-------- DATA FOR ANALYSIS

(** * Authentication core of the benchmark's test-auth-app

    A shallow embedding of the TypeScript authentication code (token
    minting and verification, session rotation, password comparison, the
    role table, the auth middlewares and the login handler), followed by
    the properties stated about it.

    Conventions of the embedding:
    - a JavaScript string is a [string]; a number holding an integer
      (epoch milliseconds, seconds, counters, status codes) is a [Z];
    - [Date.now()], [crypto.randomUUID()], the database tables, the
      module-level rate-limit map and the console are fields of one
      [World], threaded through an outcome-and-state monad [Async];
    - the database is read on two connections.  [Shipped] holds
      [DatabaseConnection.query] as it is written in config/database.ts,
      a placeholder that returns no rows, and the models and handlers
      over it.  [Sql] is a store that executes the statements it is
      sent, modelled from the spec's persistence collaborator; the
      modules [SessionManager], [UserModel], [AuditLogModel] and
      [AuthController] are the same source functions over that store;
    - the built-ins of the Node runtime that the code calls (HMAC,
      base64url, JSON, scrypt) are operations of the class [Runtime];
      what the proofs need of them is stated in the classes
      [RuntimeLaws], [HmacLaws] and [ScryptLaws]. *)

From Stdlib Require Import ZArith Lia Ascii String List.
From Stdlib Require Import DecimalString DecimalZ.
From stdpp Require Import gmap strings list.

Local Open Scope string_scope.
Local Open Scope Z_scope.

(** ** JavaScript string and value helpers *)

Module Js.

(** [s.split(sep)] for a one-character separator. *)
Fixpoint split (sep : ascii) (s : string) : list string :=
  match s with
  | EmptyString => [EmptyString]
  | String c s' =>
      if Ascii.eqb c sep then EmptyString :: split sep s'
      else match split sep s' with
           | [] => [String c EmptyString]
           | h :: t => String c h :: t
           end
  end.

(** Does the character occur in the string? *)
Fixpoint occurs (c : ascii) (s : string) : bool :=
  match s with
  | EmptyString => false
  | String d s' => Ascii.eqb d c || occurs c s'
  end.

(** [!x] for a value that is a string or [undefined]. *)
Definition falsy (x : option string) : bool :=
  match x with
  | None => true
  | Some s => String.eqb s ""
  end.

(** [s.startsWith(p)] *)
Definition startsWith (p s : string) : bool := String.prefix p s.

(** [s.slice(n)] for [0 <= n]. *)
Fixpoint slice (n : nat) (s : string) : string :=
  match n, s with
  | O, _ => s
  | S n', String _ s' => slice n' s'
  | S _, EmptyString => EmptyString
  end.

(** [s.toLowerCase()] on the ASCII range: the letters A to Z are
    lowered; other capitals, which [String.prototype.toLowerCase] lowers
    as well, are left as they are. *)
Definition lower_char (c : ascii) : ascii :=
  let n := nat_of_ascii c in
  if ((65 <=? n)%nat && (n <=? 90)%nat)%bool then ascii_of_nat (n + 32) else c.

Fixpoint toLowerCase (s : string) : string :=
  match s with
  | EmptyString => EmptyString
  | String c s' => String (lower_char c) (toLowerCase s')
  end.

(** [xs.includes(x)] on an array of strings. *)
Definition includes (x : string) (xs : list string) : bool :=
  existsb (String.eqb x) xs.

(** [new Map(entries)]: entries are set in order, a later one wins. *)
Definition Map_new {V : Type} (entries : list (string * V)) : gmap string V :=
  fold_left (fun m kv => <[kv.1 := kv.2]> m) entries ∅.

End Js.

(** ** types/index.ts *)

(** A TypeScript string enum is erased at run time: a role that arrives
    in a decoded token is whatever string the token holds. *)
Definition UserRole := string.

Module UserRole.
Definition Admin : UserRole := "admin".
Definition Moderator : UserRole := "moderator".
Definition User : UserRole := "user".
Definition Guest : UserRole := "guest".
End UserRole.

Module User.
Record t := mk {
  id : string;
  email : string;
  username : string;
  passwordHash : string;
  role : UserRole;
  isActive : bool;
  emailVerified : bool;
  lastLoginAt : option Z;
  createdAt : Z;
  updatedAt : Z
}.
End User.

Module AuthTokens.
Record t := mk {
  accessToken : string;
  refreshToken : string;
  expiresIn : Z;
  tokenType : string
}.
End AuthTokens.

Module LoginCredentials.
Record t := mk {
  email : string;
  password : string;
  rememberMe : option bool
}.
End LoginCredentials.

Module JwtPayload.
Record t := mk {
  sub : string;
  email : string;
  role : UserRole;
  iat : Z;
  exp : Z;
  jti : string
}.
End JwtPayload.

Module ApiResponse.
Record t (T : Type) := mk {
  success : bool;
  data : option T;
  error : option string;
  message : option string;
  statusCode : Z
}.
Arguments mk {T}.
Arguments success {T}.
Arguments data {T}.
Arguments error {T}.
Arguments message {T}.
Arguments statusCode {T}.

(** [{ success: false, error, statusCode }] *)
Definition failure {T : Type} (err : string) (code : Z) : t T :=
  mk false None (Some err) None code.

(** [{ success: true, data, statusCode }] *)
Definition ok {T : Type} (d : T) (code : Z) : t T :=
  mk true (Some d) None None code.
End ApiResponse.

(** ** config/env.ts *)

Module Config.
Record t := mk {
  JWT_SECRET : string;
  JWT_EXPIRY : Z;
  REFRESH_EXPIRY : Z;
  DB_URL : string;
  PORT : Z;
  BCRYPT_ROUNDS : Z;
  NODE_ENV : string;
  LOG_LEVEL : string
}.

(** The fallbacks of [requireEnv], in force when the environment sets
    none of the variables. *)
Definition defaults : t :=
  mk "dev-secret-change-in-production" 900 604800
     "postgresql://localhost:5432/auth_app" 3000 12 "development" "info".
End Config.

Class Env := { config : Config.t }.

(** ** The Node runtime *)

(** Built-ins the code calls.
    - [hmacSha256 secret data] is
      [crypto.createHmac("sha256", secret).update(data).digest("base64url")];
    - [b64urlEncode s] is [Buffer.from(s).toString("base64url")];
    - [b64urlDecode s] is [Buffer.from(s, "base64url").toString()];
    - [JSON_stringify] and [JSON_parse] act on token payloads, the type
      the code declares for them; [None] is a thrown [SyntaxError].  A
      text that parses to a value of another shape (a payload with no
      [exp], or with an [exp] that is not a number, which [verifyToken]
      lets pass at every clock) has no counterpart here;
    - [scrypt password salt keylen cost] is what the callback of
      [crypto.scrypt] receives: an error, or the derived key. *)
Class Runtime := {
  hmacSha256 : string -> string -> string;
  b64urlEncode : string -> string;
  b64urlDecode : string -> string;
  JSON_stringify : JwtPayload.t -> string;
  JSON_parse : string -> option JwtPayload.t;
  scrypt : string -> string -> nat -> Z -> string + list N
}.

(** What the proofs use of the token codecs: base64url text has no dot,
    and decoding inverts encoding, for base64url and for JSON. *)
Class RuntimeLaws (R : Runtime) : Prop := {
  b64url_no_dot : forall s, Js.occurs "." (b64urlEncode s) = false;
  hmac_no_dot : forall k d, Js.occurs "." (hmacSha256 k d) = false;
  b64url_decode_encode : forall s, b64urlDecode (b64urlEncode s) = s;
  JSON_parse_stringify : forall p, JSON_parse (JSON_stringify p) = Some p
}.

(** A successful scrypt returns a key of the length asked for. *)
Class ScryptLaws (R : Runtime) : Prop := {
  scrypt_length : forall pw salt n c key,
    scrypt pw salt n c = inr key -> length key = n
}.

(** An idealisation of HMAC that the separation of the two token kinds
    rests on: under different keys the same text gets different codes.
    (HMAC-SHA256 itself pads a short key with zero bytes and hashes a
    long one, and a code of 256 bits cannot tell all keys apart; such
    coincidences are left out.) *)
Class HmacLaws (R : Runtime) : Prop := {
  hmac_key_injective : forall k1 k2 d, hmacSha256 k1 d = hmacSha256 k2 d -> k1 = k2
}.

(** ** The world the handlers run in *)

Module Session.
Record t := mk {
  id : string;
  userId : string;
  refreshToken : string;
  userAgent : string;
  ipAddress : string;
  expiresAt : Z;
  createdAt : Z
}.

Definition with_refreshToken (tok : string) (s : t) : t :=
  mk (id s) (userId s) tok (userAgent s) (ipAddress s) (expiresAt s) (createdAt s).
End Session.

Inductive AuditAction :=
| Login | Logout | Signup | PasswordChange | PasswordReset
| ProfileUpdate | AccountDeletion | RoleChange | TokenRefresh.

Module AuditLogEntry.
Record t := mk {
  id : string;
  userId : string;
  action : AuditAction;
  ipAddress : string;
  userAgent : string;
  createdAt : Z
}.
End AuditLogEntry.
(** * SpaceX launch-records dashboard: the two chart callbacks

    A shallow embedding of [spacex-dash-app.py].  The data frame read at
    start-up is a list of rows; the pandas operations the callbacks use
    (boolean-mask selection, [groupby(...).size()], [value_counts()],
    [unique()], [min()]/[max()]) are list functions; a plotly figure is a
    record holding the trace arrays and the layout strings the code sets.

    Payload masses are finite floating-point numbers in the CSV; they are
    only ever compared, so they are embedded as rationals ([Q]) and compared
    with [Qle_bool]. *)

From Stdlib Require Import String Ascii List Bool Arith ZArith QArith Lia.
From Stdlib Require Import Permutation Finite Sorted.
Import ListNotations.

Close Scope Q_scope.
Open Scope string_scope.

(** ** Generic pandas-like operations on columns *)

Module Pandas.

Section Sorting.
Context {A : Type}.
Variable leb : A -> A -> bool.

(** Insertion of [x] in a list ordered by [leb], after the elements that
    are [leb] it (so that sorting is stable). *)
Fixpoint insert_by (x : A) (l : list A) : list A :=
  match l with
  | [] => [x]
  | y :: tl => if leb y x then y :: insert_by x tl else x :: y :: tl
  end.

Definition sort_by (l : list A) : list A :=
  fold_right insert_by [] (rev l).
End Sorting.

Section Columns.
Context {A : Type}.
Variable eq_dec : forall x y : A, {x = y} + {x <> y}.

(** [Series.unique()]: the distinct values, in order of first appearance. *)
Fixpoint unique (l : list A) : list A :=
  match l with
  | [] => []
  | x :: tl => x :: filter (fun y => if eq_dec x y then false else true) (unique tl)
  end.

(** Number of rows of a column holding the value [k]. *)
Definition size_of (k : A) (col : list A) : nat := count_occ eq_dec col k.

(** [groupby(key).size()]: one row per distinct key with the size of its
    group; pandas sorts the group keys ([sort=True] is the default), here
    with the order [key_leb]. *)
Definition groupby_size (key_leb : A -> A -> bool) (col : list A) : list (A * nat) :=
  map (fun k => (k, size_of k col)) (sort_by key_leb (unique col)).

(** [Series.value_counts()]: one row per distinct value with its number of
    occurrences, most frequent first.  Values that are equally frequent
    are left in order of first appearance. *)
Definition value_counts (col : list A) : list (A * nat) :=
  sort_by (fun a b => snd b <=? snd a)%nat
          (map (fun k => (k, size_of k col)) (unique col)).
End Columns.
(** Turns boolean comparisons of the context into propositions. *)
Ltac bool_to_prop :=
  repeat match goal with
  | H : (_ && _)%bool = true |- _ => apply andb_prop in H; destruct H
  | H : (_ && _)%bool = false |- _ => apply andb_false_iff in H
  | H : (_ || _)%bool = true |- _ => apply orb_prop in H
  | H : (_ || _)%bool = false |- _ => apply orb_false_iff in H; destruct H
  | H : negb _ = true |- _ => apply negb_true_iff in H
  | H : negb _ = false |- _ => apply negb_false_iff in H
  | H : bool_decide _ = true |- _ => apply bool_decide_eq_true_1 in H
  | H : bool_decide _ = false |- _ => apply bool_decide_eq_false_1 in H
  | H : (_ <? _)%Z = true |- _ => apply Z.ltb_lt in H
  | H : (_ <? _)%Z = false |- _ => apply Z.ltb_ge in H
  | H : (_ <=? _)%Z = true |- _ => apply Z.leb_le in H
  | H : (_ <=? _)%Z = false |- _ => apply Z.leb_gt in H
  | H : (_ =? _)%Z = true |- _ => apply Z.eqb_eq in H
  | H : (_ =? _)%Z = false |- _ => apply Z.eqb_neq in H
  end.

(** ** Lemmas on results and the state monad *)

Section monad_lemmas.
Context {S V : Type}.

Lemma sbind_ok {A B} (m : stateM S V A) (f : A -> stateM S V B) s s' a :
  m s = (s', Ok a) -> sbind m f s = f a s'.
Proof. unfold sbind. intros ->. done. Qed.

Lemma sbind_err {A B} (m : stateM S V A) (f : A -> stateM S V B) s s' e :
  m s = (s', Err e) -> sbind m f s = (s', Err e).
Proof. unfold sbind. intros ->. done. Qed.

(** A property of the state that every iteration preserves holds after the
    loop, error or not. *)
Lemma sfor_invariant {A} (P : S -> Prop) (xs : list A) (body : A -> stateM S V unit) s :
  (forall x s, x ∈ xs -> P s -> P (body x s).1) ->
  P s -> P (sfor xs body s).1.
Proof.
  revert s. induction xs as [|x xs IH]; intros s Hbody HP; simpl; [done|].
  unfold sbind. pose proof (Hbody x s ltac:(left) HP) as Hx.
  destruct (body x s) as [s1 [[]|e]]; simpl in *; [|done].
  apply IH; [|done]. intros y s' Hy. apply Hbody. by right.
Qed.

End monad_lemmas.

(** ** Lemmas on lists *)

Section list_lemmas.
Context {A : Type}.

Lemma list_filter_all (P : A -> Prop) `{!forall x, Decision (P x)} (l : list A) :
  Forall P l -> filter P l = l.
Proof.
  induction 1 as [|x l Hx _ IH]; [done|]. by rewrite filter_cons_True, IH.
Qed.

Lemma list_filter_none (P : A -> Prop) `{!forall x, Decision (P x)} (l : list A) :
  Forall (fun x => ~ P x) l -> filter P l = [].
Proof.
  induction 1 as [|x l Hx _ IH]; [done|]. by rewrite filter_cons_False, IH.
Qed.

Lemma last_snoc_inv (l : list A) x : last l = Some x -> exists l', l = l' ++ [x].
Proof. apply last_Some. Qed.

Lemma prefix_drop (l k : list A) n : l `prefix_of` k -> drop n l `prefix_of` drop n k.
Proof. intros [j ->]. rewrite drop_app. by eexists. Qed.

Lemma tail_drop_1 (l : list A) : drop 1 l = tail l.
Proof. by destruct l. Qed.

Lemma NoDup_snoc (l : list A) x : NoDup l -> x ∉ l -> NoDup (l ++ [x]).
Proof.
  intros Hl Hx. apply NoDup_app. split; [done|]. split.
  - intros y Hy ->%list_elem_of_singleton. done.
  - apply NoDup_singleton.
Qed.

End list_lemmas.

Section range_lemmas.
Context `{MapRange} {K : Type} `{Countable K} {A : Type}.

Lemma elem_of_range (m : gmap K A) k v : (k, v) ∈ range m <-> m !! k = Some v.
Proof. rewrite (range_perm m). apply elem_of_map_to_list. Qed.

Lemma NoDup_fst_range (m : gmap K A) : NoDup (range m).*1.
Proof. rewrite (range_perm m). apply NoDup_fst_map_to_list. Qed.

Lemma length_range (m : gmap K A) : length (range m) = size m.
Proof. rewrite (range_perm m). apply length_map_to_list. Qed.

Lemma elem_of_range_keys (m : gmap K A) k : k ∈ (range m).*1 <-> is_Some (m !! k).
Proof.
  rewrite list_elem_of_fmap. split.
  - intros ((k' & v) & -> & Hv%elem_of_range). by eexists.
  - intros (v & Hv%elem_of_range). by exists (k, v).
Qed.

Lemma list_to_set_range (m : gmap K A) : list_to_set (range m).*1 = dom m.
Proof. apply set_eq. intros k. by rewrite elem_of_list_to_set, elem_of_range_keys, elem_of_dom. Qed.

End range_lemmas.

(** ** Lemmas on machine integers *)

Lemma wrap32_id z : - 2 ^ 31 <= z < 2 ^ 31 -> wrap32 z = z.
Proof. unfold wrap32. intros. rewrite Z.mod_small; lia. Qed.

Lemma wrap64_id z : in_int64 z -> wrap64 z = z.
Proof. unfold in_int64, wrap64, MinInt64, MaxInt64. intros. rewrite Z.mod_small; lia. Qed.

Lemma wrap64_range z : in_int64 (wrap64 z).
Proof.
  unfold in_int64, wrap64, MinInt64, MaxInt64.
  pose proof (Z.mod_pos_bound (z + 2 ^ 63) (2 ^ 64)). lia.
Qed.

Lemma time_sub_exact t u : in_int64 (t - u) -> time_sub t u = t - u.
Proof. unfold time_sub, in_int64. lia. Qed.

(** Saturation does not show in a comparison with a proper duration. *)
Lemma ltb_time_sub d t u : MinInt64 <= d < MaxInt64 -> (d <? time_sub t u) = (d <? t - u).
Proof. intros Hd. unfold time_sub. apply eq_iff_eq_true. rewrite !Z.ltb_lt. lia. Qed.

Lemma time_sub_ltb d t u : MinInt64 < d <= MaxInt64 -> (time_sub t u <? d) = (t - u <? d).
Proof. intros Hd. unfold time_sub. apply eq_iff_eq_true. rewrite !Z.ltb_lt. lia. Qed.

Create HintDb go discriminated.
#[export] Hint Resolve wrap64_range elem_of_range NoDup_fst_range : go.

----------------

INSTRUCTIONS TO FOLLOW
Restate, word for word, the listing above from its first line through the line that contains "Conventions of the", keeping both of those lines.

TASK ANSWER
(** * Authentication core of the benchmark's test-auth-app

    A shallow embedding of the TypeScript authentication code (token
    minting and verification, session rotation, password comparison, the
    role table, the auth middlewares and the login handler), followed by
    the properties stated about it.

    Conventions of the embedding:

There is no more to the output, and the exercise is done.